From ab270364f17c45c2759c4bd057db8a08fdf19a62 Mon Sep 17 00:00:00 2001
From: Adriane Boyd <adrianeboyd@gmail.com>
Date: Sun, 13 Sep 2020 14:06:07 +0200
Subject: [PATCH] Modify Token.morph to enable unsetting (#6043)

Modify `Token.morph` property so that `Token.c.morph` can be reset back
to an internal value of `0`. Allow setting `Token.morph` from a hash as
long as the morph string is already in the `StringStore`, setting it
indirectly through `Token.morph_` so that the value is added to the
morphology. If the hash is not in the `StringStore`, raise an error.
---
 spacy/errors.py                       |  3 +++
 spacy/tests/doc/test_morphanalysis.py | 28 +++++++++++++++++++++++++++
 spacy/tokens/token.pyx                | 14 +++++++++++---
 3 files changed, 42 insertions(+), 3 deletions(-)

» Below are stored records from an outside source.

(** C8: the function [debounce] returns is a trailing-edge debounce.  For
    calls at times that do not go back, observed until [stop]: what it has
    invoked is what the specification's debounce prescribes; every
    invocation carries the arguments of a call, comes one window after
    that call, and no call was made in between; each call leads to at most
    one invocation, in the order of the calls; the loop never holds more
    than one timer, and after a call it holds the timer of that call with
    a full window to run; a burst of calls leads to one invocation, with
    the arguments of its last call, once the window has passed after that
    call, and to none before. *)
Theorem debounce_is_trailing_edge (t0 : Z) calls (stop : Z) :
  chronological t0 calls stop →
  let w := advance_to stop (run wait calls (start t0)) in
  invoked w = trailing_edge W calls stop ∧
  (∀ t a, (t, a) ∈ invoked w →
     ∃ init tc rest,
       calls = init ++ (tc, a) :: rest ∧ t = tc + W ∧ t ≤ stop ∧
       ∀ c, c ∈ rest → t ≤ c.1) ∧
  invoked w `sublist_of` map (λ c, (c.1 + W, c.2)) calls ∧
  (length (queue (run wait calls (start t0))) ≤ 1)%nat ∧
  (∀ init c, calls = init ++ [c] →
     map (λ tm, (deadline tm, captured tm))
       (queue (run wait calls (start t0))) = [(c.1 + W, c.2)] ∧
     (burst W calls →
      invoked w = if bool_decide (c.1 + W ≤ stop)
                  then [(c.1 + W, c.2)] else [])).
Proof.
  intros Hchr w.
  assert (Hstart : tidy W (start t0 : World Args) None) by done.
  assert (Hinv : invoked w = trailing_edge W calls stop).
  { subst w. by rewrite (run_invoked calls (start t0) None stop Hstart Hchr). }
  split; [exact Hinv|].
  split; [rewrite Hinv; intros t a; by eapply trailing_edge_pause|].
  split; [rewrite Hinv; apply trailing_edge_sublist|].
  split.
  { destruct (run_tidy calls (start t0) None Hstart) as [p' Hp'].
    by eapply tidy_at_most_one. }
  intros init c ->. split.
  - destruct (run_snoc_tidy init c (start t0) None stop Hstart Hchr)
      as (h & -> & _). done.
  - intros Hburst. rewrite Hinv. by apply trailing_edge_burst.
Qed.
End facts.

diff --git a/spacy/errors.py b/spacy/errors.py
index 7164598b6..8f95609a6 100644
--- a/spacy/errors.py
+++ b/spacy/errors.py
@@ -671,6 +671,9 @@ class Errors:
     E1007 = ("Unsupported DependencyMatcher operator '{op}'.")
     E1008 = ("Invalid pattern: each pattern should be a list of dicts. Check "
              "that you are providing a list of patterns as `List[List[dict]]`.")
+    E1009 = ("String for hash '{val}' not found in StringStore. Set the value "
+             "through token.morph_ instead or add the string to the "
+             "StringStore with `nlp.vocab.strings.add(string)`.")
 
 
 @add_codes
diff --git a/spacy/tests/doc/test_morphanalysis.py b/spacy/tests/doc/test_morphanalysis.py
index 6bfc198fd..f378ce042 100644
--- a/spacy/tests/doc/test_morphanalysis.py
+++ b/spacy/tests/doc/test_morphanalysis.py
@@ -66,3 +66,31 @@ def test_morph_set(i_has):
 def test_morph_str(i_has):
     assert str(i_has[0].morph) == "PronType=prs"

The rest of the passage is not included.